=========================================================
E2Vec Tutorial
=========================================================
.. role:: ipy(code)
   :language: python
   :class: highlight

First, import the :ipy:`openla_feature_representation` package with an arbitrary name, here :ipy:`lafr`.

.. code-block:: python

    import openla_feature_representation as lafr

Initializing the class
====================================

This is the constructor:

.. code-block:: python

    e2Vec = lafr.E2Vec(ftmodel_path, input_csv_dir_path, course_id)

- :ipy:`ftmodel_path` is the path to a fastText language model trained for this task
- :ipy:`input_csv_dir_path` is the path to a directory with the dataset (see below)
- :ipy:`course_id` is a string to identify files for the course to analyze within the :ipy:`info_dir` directory (e.g. :ipy:`'A-2023'`)

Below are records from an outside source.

(* ===== verification/Console.v ===== *)
(** dev/kconsole.c, kern/pconsole.c and the output functions of
    common/printf.c: kernel messages go to every registered console.

    The list of consoles is the ring at [KconsHead]; the console objects are
    in the part of the state a lens [Consoles] gives.  The functions of a console
    are reached through their function pointers; they are the drivers of
    X64Console.v and A64Console.v. *)
From S2P Require Import Printf Prelude Bitops KList Kernel ThreadInfo ReadyQueue Sched WaitQueue Irq.

(** [link] is [KconsLink] of the address. *)
Record kconsole_t : Type := Kconsole { con_x : Z; con_y : Z; putchar : fptr; cls : fptr; locate : fptr }.

Definition KCONSOLE_INITILIZER : kconsole_t := Kconsole 0 0 NULL NULL NULL.

Class Consoles (X : Type) : Type := {
  consoles : X -> gmap ptr kconsole_t;
  set_consoles : X -> gmap ptr kconsole_t -> X }.

Section kconsole.
Context {X : Type} `{Consoles X}.
Variable call_putchar : fptr -> Z -> K X unit.
Variable call_cls : fptr -> K X unit.
Variable call_locate : fptr -> Z -> Z -> K X unit.

(** [CONTAINER_OF(cp, kconsole_t, link)] *)
Definition con_of_link (l : loc) : K X ptr := match l with KconsLink c => mret c | _ => stopM Fault end.
Definition con_get (c : ptr) : K X kconsole_t := s ← get; deref (consoles (ext s) !! c).
Definition con_put (c : ptr) (v : kconsole_t) : K X unit :=
  _ ← con_get c; s ← get; put (with_ext s (set_consoles (ext s) (<[c := v]> (consoles (ext s))))).

(** [list_for_each(cp, kcp, head)] *)
Definition each_console (body : kconsole_t -> K X unit) : K X unit :=
  lp ← lk_rd (fun m => list_ref_top m KconsHead);
  s ← get;
  list_iter (size (consoles (ext s))) KconsHead lp tt (fun lp _ => c ← con_of_link lp; con ← con_get c; body con).

Definition kputchar (ch : Z) : K X unit :=
  psw ← psw_disable_and_save_interrupt;
  each_console (fun con => when (negb (putchar con =? NULL)) (call_putchar (putchar con) ch));;
  psw_restore_interrupt psw.

Definition kcls : K X unit :=
  psw ← psw_disable_and_save_interrupt;
  each_console (fun con => when (negb (cls con =? NULL)) (call_cls (cls con)));;
  psw_restore_interrupt psw.

Definition klocate (x y : Z) : K X unit :=
  psw ← psw_disable_and_save_interrupt;
  each_console (fun con => when (negb (locate con =? NULL)) (call_locate (locate con) x y));;
  psw_restore_interrupt psw.

Definition register_kconsole (conp : ptr) : K X Z :=
  psw ← psw_disable_and_save_interrupt;
  bad ← (if conp =? NULL then mret true else con ← con_get conp; mret (putchar con =? NULL));
  rc ← (if (bad : bool) then mret EINVAL else lk_upd (fun m => list_add m KconsHead (KconsLink conp));; mret 0);
  psw_restore_interrupt psw;;
  mret rc.

Definition unregister_kconsole (conp : ptr) : K X unit :=
  psw ← psw_disable_and_save_interrupt;
  lk_upd (fun m => list_del m (KconsLink conp));;
  psw_restore_interrupt psw.

(** kern/pconsole.c: [pseudo_console] and [pseudo_putchar] are addresses; the
    latter calls [putchar] of the host's library. *)
Definition init_pseudo_console (pseudo_console : ptr) (pseudo_putchar : fptr) : K X unit :=
  con ← con_get pseudo_console;
  con_put pseudo_console (Kconsole (con_x con) (con_y con) pseudo_putchar (cls con) (locate con));;
  con ← con_get pseudo_console;
  con_put pseudo_console (Kconsole (con_x con) (con_y con) (putchar con) NULL (locate con));;
  con ← con_get pseudo_console;
  con_put pseudo_console (Kconsole (con_x con) (con_y con) (putchar con) (cls con) NULL);;
  register_kconsole pseudo_console;;
  mret tt.

(** common/printf.c: the characters of a string without its end. *)
Definition kprint_string (str : list Z) : K X unit := forM str kputchar.

(** [junk] is what the buffer on the stack held; an access outside it faults. *)
Definition kprintf (junk fmt : list Z) (ap : list varg) : K X Z :=
  r ← deref (Printf.kprintf junk fmt ap); kprint_string r.2;; mret r.1.
End kconsole.

(** ** The registered consoles *)

Section registry.
Context {X : Type} `{Consoles X}.
Implicit Types (s : kst X) (cs : list ptr).

Lemma con_get_eq s c v : consoles (ext s) !! c = Some v -> con_get c s = Ret v s.
Proof. intros E. unfold con_get. mred. by rewrite E. Qed.
Lemma con_put_eq s c v v' : consoles (ext s) !! c = Some v ->
  con_put c v' s = Ret tt (with_ext s (set_consoles (ext s) (<[c := v']> (consoles (ext s))))).
Proof. intros E. unfold con_put. by rewrite (bind_ret _ _ _ _ _ (con_get_eq _ _ _ E)). Qed.

(** The consoles [cs] are registered, in this order. *)
Record cons_inv s cs : Prop := ConsInv {
  ci_ring : is_ring (links s) KconsHead (KconsLink <$> cs);
  ci_cons : forall c, c ∈ cs -> is_Some (consoles (ext s) !! c) }.

(** The functions of the consoles [cs] that are not null, in order. *)
Definition functions (sel : kconsole_t -> fptr) s cs : list fptr :=
  filter (fun f => f <> NULL) (omap (fun c => sel <$> consoles (ext s) !! c) cs).

Lemma cons_size s cs : cons_inv s cs -> (length cs <= size (consoles (ext s)))%nat.
Proof.
  intros [[HN _] HC]. apply NoDup_cons in HN as [_ HN]. apply NoDup_fmap_1 in HN.
  rewrite <-(size_list_to_set (C := gset ptr) cs), <-size_dom by done. apply subseteq_size.
  intros c. rewrite elem_of_list_to_set, elem_of_dom. apply HC.
Qed.

Lemma cons_inv_ext s s' cs : links s' = links s -> consoles (ext s') = consoles (ext s) -> cons_inv s cs -> cons_inv s' cs.
Proof. intros E1 E2 [R C]. split; [by rewrite E1|by rewrite E2]. Qed.

Lemma register_refused s c con : c <> NULL -> consoles (ext s) !! c = Some con -> putchar con = NULL -> register_kconsole c s = Ret EINVAL s.
Proof.
  intros Hc Hcon E0. unfold register_kconsole, psw_disable_and_save_interrupt, psw_restore_interrupt, con_get. mred.
  rewrite (proj2 (Z.eqb_neq c NULL)) by done. mred. cbn [ext with_ie]. rewrite Hcon. mred. rewrite E0. mred. by destruct s.
Qed.

Lemma register_eq s cs c con : cons_inv s cs -> c <> NULL -> consoles (ext s) !! c = Some con -> is_ring (links s) (KconsLink c) [] -> putchar con <> NULL ->
  exists m, register_kconsole c s = Ret 0 (with_links s m) /\ cons_inv (with_links s m) (cs ++ [c]) /\
    frame (links s) m (KconsLink c :: KconsHead :: (KconsLink <$> cs)).
Proof.
  intros [HR HC] Hc Hcon HS E0. unfold register_kconsole, psw_disable_and_save_interrupt, psw_restore_interrupt, con_get. mred.
  rewrite (proj2 (Z.eqb_neq c NULL)) by done. mred. cbn [ext with_ie]. rewrite Hcon. mred. rewrite (proj2 (Z.eqb_neq _ NULL)) by done. mred.
  destruct (list_add_ring (links s) KconsHead (KconsLink <$> cs) (KconsLink c)) as (m & E & R & F); [done| |by eapply is_ring_dom; [exact HS|set_solver]|].
  { rewrite elem_of_cons, list_elem_of_fmap. intros [?|(c' & Ec & Hin)]; [done|]. injection Ec as <-. eapply ring_not_self; [exact HR| |exact HS]. set_solver. }
  rewrite (lk_upd_eq _ _ m) by done. mred. exists m. split; [by destruct s|]. split; [|done]. split; [by rewrite fmap_app|].
  intros c'. rewrite elem_of_app, list_elem_of_singleton. intros [Hin| ->]; [by apply HC|by eexists].
Qed.

End registry.

(** ** What the consoles promise

    A console function changes devices only: [log] is what they have put out,
    to which a call of [f] appends [puts f ch]. *)
Section spec.
Context {X : Type} `{Consoles X} {A : Type}.
(** [dev] are the states in which the devices are set up. *)
Variable dev : X -> Prop.
Variable log : X -> list A.
Implicit Types (s : kst X) (cs : list ptr).

Definition puts_out (c : K X unit) (out : list A) : Prop := forall s, ie s = false -> dev (ext s) ->
  exists x, c s = Ret tt (with_ext s x) /\ log x = log (ext s) ++ out /\ consoles x = consoles (ext s) /\ dev x.

Lemma functions_app sel s c cs : functions sel s (cs ++ c) = functions sel s cs ++ functions sel s c.
Proof. unfold functions. by rewrite omap_app, filter_app. Qed.

Lemma functions_nonnull sel s cs f : f ∈ functions sel s cs -> f <> NULL.
Proof. by intros [? _]%list_elem_of_filter. Qed.
(** The pages of an area under the root. *)
Lemma map_area_leaves s tbl root own n pa limit attr :
  (forall i, 0 <= i < 512 -> kphys B (tbl + 8 * i) = root + 8 * i) -> tree B (words s) (heap s) root own ->
  0 <= pa -> pa mod 0x200000 = 0 -> pa + Z.of_nat n * 0x200000 <= 0x80000000 -> index2 pa + Z.of_nat n <= 512 ->
  (n = O \/ pa + (Z.of_nat n - 1) * 0x200000 < limit) -> limit <= pa + Z.of_nat n * 0x200000 ->
  (forall v, in_pages v pa (Z.of_nat n) -> leaf (words s) root v = None) ->
  has_dir (words s) root pa \/ cur (heap s) + 8192 < end_ (heap s) ->
  exists s' own', map_area B n pa limit attr tbl s = Ret tt s' /\ tree B (words s') (heap s') root own' /\
    (forall v, leaf (words s') root v = if decide (in_pages v pa (Z.of_nat n))
       then Some (page_entry (pa + (index2 v - index2 pa) * 0x200000) attr) else leaf (words s) root v) /\
    (n <> O -> has_dir (words s') root pa) /\ cur (heap s') <= cur (heap s) + 8192 /\
    (has_dir (words s) root pa -> cur (heap s') = cur (heap s)) /\ end_ (heap s') = end_ (heap s) /\ regs s' = regs s.
Proof.
  intros Hroot HT Hpa Hal H64 Hpd Hin Hout Hnone Hroom.
  destruct (map_pages_ok B HB page_check a64_check
    (fun j => map_kernel_page B (pa + (j - 0) * 0x200000) (PHY_TO_KERN_STRAIGHT B (pa + (j - 0) * 0x200000)) attr tbl)
    root tbl pa (fun k => page_entry (pa + k * 0x200000) attr)) with (n := n) (k := 0) (s := s) (own := own)
    as (s' & own' & E & HT' & HL & HD & HC & HK & HE & HR).
  - done.
  - done.
  - done.
  - intros k. apply a64_page_entry_present.
  - done.
  - intros j s0 s0' Hj E. rewrite !Z.sub_0_r. by apply a64_map_page; [lia..|].
  - done.
  - lia.
  - by rewrite Z.mul_0_l, Z.add_0_r.
  - done.
  - rewrite Z.mul_0_l, Z.add_0_r in HL. exists s', own'. split; [eapply map_area_forM; [lia..|exact E]|].
    split_and!; try done. intros Hn. apply HD. by right.
Qed.

Lemma root_table_eq s : pool B (words s) (heap s) -> cur (heap s) + 4096 < end_ (heap s) ->
  exists w, root_table B s = Ret (cur (heap s)) (PgSt w (KernelHeap (start (heap s)) (end_ (heap s)) (cur (heap s) + 4096)) (regs s)) /\
    cleared (words s) w (cur (heap s) - B) /\ pool B w (KernelHeap (start (heap s)) (end_ (heap s)) (cur (heap s) + 4096)).
Proof.
  intros HP Hroom. destruct (new_page_eq B HB PAGE_ALIGNED (fun p Hp _ => page_aligned p Hp) s HP Hroom) as (w & E & Hcl).
  exists w. split; [by apply a64_root_table|]. split; [done|]. by eapply pool_next.
Qed.

(** The tables of the kernel and of the user, before anything is mapped. *)
Lemma roots_ok (upperhalf : bool) s : pool B (words s) (heap s) -> cur (heap s) + 6 * 4096 < end_ (heap s) ->
  let root := cur (heap s) - B in
  exists u s1, (kpgtbl ← root_table B; upgtbl ← (if upperhalf then root_table B else mret NULL); mret (kpgtbl, upgtbl)) s = Ret (cur (heap s), u) s1 /\
    tree B (words s1) (heap s1) root {[root := []]} /\ (forall v, leaf (words s1) root v = None) /\
    cur (heap s1) <= cur (heap s) + 2 * 4096 /\ end_ (heap s1) = end_ (heap s) /\ regs s1 = regs s.
Proof.
  intros HP Hroom root. destruct (root_table_eq s HP ltac:(lia)) as (w & E & Hcl & HP1).
  pose proof HP as [HO [Hb Hb'] Hal _]. pose proof (heap_top _ HO). pose proof HO as [H1 H2 H3 _].
  assert (root mod 4096 = 0) as Hr by (unfold root; rewrite Zminus_mod, Hal, (proj2 HB); done).
  mred. rewrite E. mred. destruct upperhalf.
  - destruct (root_table_eq (PgSt w (KernelHeap (start (heap s)) (end_ (heap s)) (cur (heap s) + 4096)) (regs s)) HP1 ltac:(cbn; lia)) as (w2 & E2 & Hcl2 & HP2).
    rewrite E2. mred. eexists _, _. split; [done|]. cbn [words heap regs start end_ cur] in *.
    destruct (tree_init B w2 w2 (KernelHeap (start (heap s)) (end_ (heap s)) (cur (heap s) + 4096 + 4096)) root) as [HT HL]; try done.
    + split; [|done]. intros i Hi. rewrite (proj2 Hcl2); [by apply Hcl|]. intros j Hj Ej.
      destruct (entry_inj root i (cur (heap s) + 4096 - B) j) as [? _]; [done| |done|done|done|unfold root in *; lia].
      unfold root in *. Z.to_euclidean_division_equations; lia.
    + lia.
    + unfold root. lia.
    + unfold root. lia.
    + left. cbn. unfold root. lia.
    + split_and!; [exact HT|exact HL|lia|done|done].
  - eexists _, _. split; [done|]. cbn [words heap regs start end_ cur] in *.
    destruct (tree_init B w w (KernelHeap (start (heap s)) (end_ (heap s)) (cur (heap s) + 4096)) root) as [HT HL]; try done.
    + split; [apply Hcl|done].
    + lia.
    + unfold root. lia.
    + unfold root. lia.
    + left. cbn. unfold root. lia.
    + split_and!; [exact HT|exact HL|lia|done|done].
Qed.

(** The page number of the memory, rounded up. *)
Definition mem_pages (memory_size_mb : Z) : Z := (memory_size_mb * 1024 * 1024 + 0x200000 - 1) / 0x200000.

Lemma setup_leaves (upperhalf : bool) s mb : pool B (words s) (heap s) -> cur (heap s) + 6 * 4096 < end_ (heap s) -> 1 <= mb <= 1024 ->
  let root := cur (heap s) - B in
  exists s' u, aarch64_setup_mmu B upperhalf mb s = Ret tt s' /\
    regs s' = SysRegs (if upperhalf then u else root) (if upperhalf then root else ttbr1_el1 (regs s))
      AARCH64_MAIR_VAL (AARCH64_TCR_VAL upperhalf) (Z.lor (sctlr_el1 (regs s)) AARCH64_SCTLR_VAL) /\
    cur (heap s') <= cur (heap s) + 6 * 4096 /\
    forall v, leaf (words s') root v =
      if decide (in_pages v 0x40000000 (mem_pages mb)) then Some (page_entry (0x40000000 + index2 v * 0x200000) AARCH64_PGTBL_MEM_ATTR)
      else if decide (in_pages v 0 512) then Some (page_entry (index2 v * 0x200000) AARCH64_PGTBL_MMIO_ATTR) else None.
Proof.
  intros HP Hroom Hmb root. destruct (roots_ok upperhalf s HP Hroom) as (u & s0 & R0 & HT0 & HL0 & C0 & E0 & F0). fold root in HT0, HL0.
  pose proof HP as [HO [Hb Hb'] _ _]. pose proof (heap_top _ HO). pose proof HO as [H1 H2 H3 _].
  assert (forall i, 0 <= i < 512 -> kphys B (cur (heap s) + 8 * i) = root + 8 * i) as Hroot.
  { intros i Hi. unfold kphys, root. rewrite (proj2 (Z.leb_le _ _)) by lia. lia. }
  set (n := Z.to_nat (mem_pages mb)). assert (1 <= mem_pages mb <= 512) as Hn by (unfold mem_pages; Z.to_euclidean_division_equations; lia).
  destruct (map_area_leaves s0 (cur (heap s)) root {[root := []]} 64 0 0x8000000 AARCH64_PGTBL_MMIO_ATTR)
    as (s1 & own1 & R1 & HT1 & HL1 & HD1 & C1 & _ & E1 & F1); [done|done|done|done|done|done|by right|done|intros; apply HL0|right; lia|].
  destruct (map_area_leaves s1 (cur (heap s)) root own1 448 0x8000000 0x3fffffff AARCH64_PGTBL_MMIO_ATTR)
    as (s2 & own2 & R2 & HT2 & HL2 & _ & _ & K2 & E2 & F2); [done|done|done|done|done|done|by right|done| | |].
  { intros v Hv. rewrite HL1, decide_False; [apply HL0|]. intros Hv'. unfold in_pages in Hv, Hv'.
    change (index2 0x8000000) with 64 in Hv. change (index2 0) with 0 in Hv'. lia. }
  { left. by apply HD1. }
  assert (cur (heap s2) = cur (heap s1)) as Ec by (apply K2; by apply HD1).
  destruct (map_area_leaves s2 (cur (heap s)) root own2 n 0x40000000 (0x40000000 + mb * 1024 * 1024) AARCH64_PGTBL_MEM_ATTR)
    as (s3 & own3 & R3 & HT3 & HL3 & _ & C3 & _ & E3 & F3);
    [done|done|lia|done|unfold n; lia|unfold n; change (index2 0x40000000) with 0; lia
    |unfold n, mem_pages in *; Z.to_euclidean_division_equations; lia|unfold n, mem_pages in *; Z.to_euclidean_division_equations; lia| |right; lia|].
  { intros v Hv. rewrite HL2, decide_False, HL1, decide_False; [apply HL0| |]; intros Hv'; unfold in_pages in Hv, Hv';
      change (index1 0x40000000) with 1 in Hv; [change (index1 0) with 0 in Hv'|change (index1 0x8000000) with 0 in Hv']; lia. }
  exists (PgSt (words s3) (heap s3) (SysRegs (if upperhalf then KERN_STRAIGHT_TO_PHY B u else root) (if upperhalf then root else ttbr1_el1 (regs s))
    AARCH64_MAIR_VAL (AARCH64_TCR_VAL upperhalf) (Z.lor (sctlr_el1 (regs s)) AARCH64_SCTLR_VAL))), (KERN_STRAIGHT_TO_PHY B u).
  split; [|split; [done|split; [cbn; lia|]]].
  - assert (KERN_STRAIGHT_TO_PHY B (cur (heap s)) = root) as Er by (apply wrap_small; unfold root; lia).
    assert (area_rounds QEMU_VIRT_MEM_BASE (QEMU_VIRT_MEM_BASE + mb * 1024 * 1024) = n) as En.
    { unfold area_rounds, n, mem_pages, QEMU_VIRT_MEM_BASE, KERN_STRAIGHT_PAGE_SIZE. do 2 f_equal. lia. }
    unfold aarch64_setup_mmu. rewrite En. mred. mred in R0. destruct (root_table B s) as [p s'| |]; [|done|done]. cbn [run_bind] in R0 |- *.
    destruct ((if upperhalf then root_table B else fun s0 => Ret NULL s0) s') as [u' s''| |]; [|done|done]. cbn [run_bind] in R0 |- *. injection R0 as -> -> ->.
    change (map_area B (area_rounds QEMU_VIRT_FLASH_BASE (QEMU_VIRT_FLASH_BASE + QEMU_VIRT_FLASH_SIZE)) QEMU_VIRT_FLASH_BASE
      (QEMU_VIRT_FLASH_BASE + QEMU_VIRT_FLASH_SIZE)) with (map_area B 64 0 0x8000000). rewrite R1. mred.
    change (map_area B (area_rounds QEMU_VIRT_CPUPERIPHS_BASE (QEMU_VIRT_MEM_BASE - 1)) QEMU_VIRT_CPUPERIPHS_BASE (QEMU_VIRT_MEM_BASE - 1))
      with (map_area B 448 0x8000000 0x3fffffff). rewrite R2. mred.
    unfold QEMU_VIRT_MEM_BASE. rewrite R3. mred. rewrite Er. 
    unfold load_kpgtbl, load_pgtbl, set_memory_attribute, set_translation_control_register, get_system_control_register, set_system_control_register, set_regs.
    rewrite F2, F1, F0 in F3. destruct upperhalf; mred; cbn [run_bind regs words heap ttbr0_el1 ttbr1_el1 mair_el1 tcr_el1 sctlr_el1]; by rewrite F3.
  - cbn [words]. intros v. rewrite HL3, HL2, HL1, HL0. unfold n. rewrite Z2Nat.id by lia. change (index2 0x40000000) with 0. rewrite Z.sub_0_r.
    destruct (decide (in_pages v 0x40000000 _)); [done|].
    destruct (decide (in_pages v 0x8000000 _)) as [Hp|Hp]; unfold in_pages in Hp; change (index2 0x8000000) with 64 in Hp |- *;
      change (index0 0x8000000) with 0 in Hp; change (index1 0x8000000) with 0 in Hp.
    + rewrite decide_True by (unfold in_pages; change (index0 0) with 0; change (index1 0) with 0; change (index2 0) with 0; lia).
      do 2 f_equal. lia.
    + destruct (decide (in_pages v 0 (Z.of_nat 64))) as [Hq|Hq]; unfold in_pages in Hq; change (index2 0) with 0 in Hq |- *;
        change (index0 0) with 0 in Hq; change (index1 0) with 0 in Hq.
      * rewrite decide_True by (unfold in_pages; change (index0 0) with 0; change (index1 0) with 0; change (index2 0) with 0; lia).
        do 2 f_equal. lia.
      * rewrite decide_False; [done|]. unfold in_pages. change (index0 0) with 0. change (index1 0) with 0. change (index2 0) with 0. lia.
Qed.
End proofs.
Lemma madt_items_exist m end_ t : map_Forall (fun _ b => 0 <= b < 256) m -> mapped m t (end_ - t + 1) -> exists l, madt_items m end_ t l.
Proof.
  intros Hm. remember (Z.to_nat (end_ - t)) as n eqn:En. revert t En. induction (lt_wf n) as [n _ IH]. intros t En Hmap.
  destruct (decide (end_ <= t)) as [|Ht]; [by exists []; constructor|].
  destruct (Hmap t) as [ty Ety]; [lia|]. destruct (Hmap (t + 1)) as [len El]; [lia|]. pose proof (Hm _ _ El) as Hl. cbn in Hl.
  destruct (decide (len = 0)) as [->|Hne]; [exists [(t, ty)]; apply items_stop; [lia|done|done]|].
  destruct (IH (Z.to_nat (end_ - (t + len))) ltac:(lia) (t + len) eq_refl) as (l & Hl').
  { intros i Hi. apply Hmap. lia. }
  exists ((t, ty) :: l). apply (items_next _ _ _ _ len); [lia|done|done|lia|done].
Qed.

Lemma madt_items_range m end_ t l lo type a : madt_items m end_ t l -> lo <= t -> a ∈ of_type type l -> lo <= a < end_.
Proof.
  intros HI Hlo Ha. apply list_elem_of_fmap in Ha as ([a' ty'] & -> & [_ Ha]%list_elem_of_filter). cbn.
  induction HI as [t Ht|t ty Ht Ety El|t ty len l Ht Ety El Hl _ IH].
  - by apply elem_of_nil in Ha.
  - apply list_elem_of_singleton in Ha as [= -> ->]. lia.
  - apply elem_of_cons in Ha as [[= -> ->]|Ha]; [lia|]. apply IH; [lia|done].
Qed.

Lemma madt_loop_spec m end_ type idx s : amem s = m -> 0 <= idx < 2 ^ 32 -> forall t l, madt_items m end_ t l ->
  forall rounds i, (Z.to_nat (end_ - t) <= rounds)%nat -> 0 <= i <= idx -> end_ - t + i < 2 ^ 32 ->
  madt_loop rounds end_ type idx i t s = Ret (of_type type l !! Z.to_nat (idx - i)) s.
Proof.
  intros Em Hidx t l. induction 1 as [t Ht|t ty Ht Ety El|t ty len l Ht Ety El Hl _ IH]; intros rounds i Hr Hi Hb.
  { destruct rounds; cbn [madt_loop]; by rewrite (proj2 (Z.ltb_ge _ _) Ht). }
  all: destruct rounds as [|rounds]; [lia|]; cbn [madt_loop]; rewrite (proj2 (Z.ltb_lt _ _) Ht); unfold read_u8, ld; mred; rewrite Em, Ety; mred.
  all: unfold u32; rewrite (wrap_small 32 i) by lia; unfold of_type; rewrite filter_cons; cbn [snd].
  all: destruct (Z.eqb_spec type ty) as [->|Hne]; cbn [andb].
  all: repeat case_decide; try congruence; cbn [fmap list_fmap fst].
  all: try (destruct (Z.eqb_spec i idx) as [->|]; [by rewrite Z.sub_diag|]).
  all: rewrite Em, El; mred.
  - replace (Z.to_nat (idx - i)) with (S (Z.to_nat (idx - i - 1))) by lia. done.
  - done.
  - rewrite (proj2 (Z.eqb_neq len 0)) by lia. rewrite IH by lia. by replace (Z.to_nat (idx - i)) with (S (Z.to_nat (idx - (i + 1)))) by lia.
  - rewrite (proj2 (Z.eqb_neq len 0)) by lia. by rewrite IH by lia.
Qed.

After getting your own :ipy:`e2Vec` object, all methods the class provides can be used on it.

Generate sentences for the event log
====================================

The fastText model uses an artificial language to express event log entries as sentences. This is how you can generate them:

.. code-block:: python

    sentences = e2Vec.generate_sentences(
        sentences_dir_path=sentences_dir_path,
        eventstream_file_path=eventstream_file_path,
        input_csv_dir_path=input_csv_dir_path,
        course_id=course_id,
    )

If you need to select or filter a time span:

.. code-block:: python

    sentences = e2Vec.generate_sentences(
        sentences_dir_path=sentence_path,
        use_timespan=True,
        start_minute=0,
        total_minutes=90,
        eventstream_file_path=eventstream_file_path,
        input_csv_dir_path=input_csv_dir_path,
        course_id=course_id,
    )

- :ipy:`sentences_dir_path` is the path to the directory where you want the sentence files to be written
- :ipy:`eventstream_file_path` is the path to the event stream csv file
- :ipy:`input_csv_dir_path` is the path to a directory with the dataset (see below)
- :ipy:`course_id` is a string to identify files for the course to analyze within the :ipy:`info_dir` directory
- :ipy:`use_timespan` if :ipy:`True`, the args below will be used to extract a timespan from the data (optional)
- :ipy:`start_minute` is the minute in the data the sentence generation should start (optional)
- :ipy:`total_minutes` is the number of minutes worth of sentences that should be generated (optional)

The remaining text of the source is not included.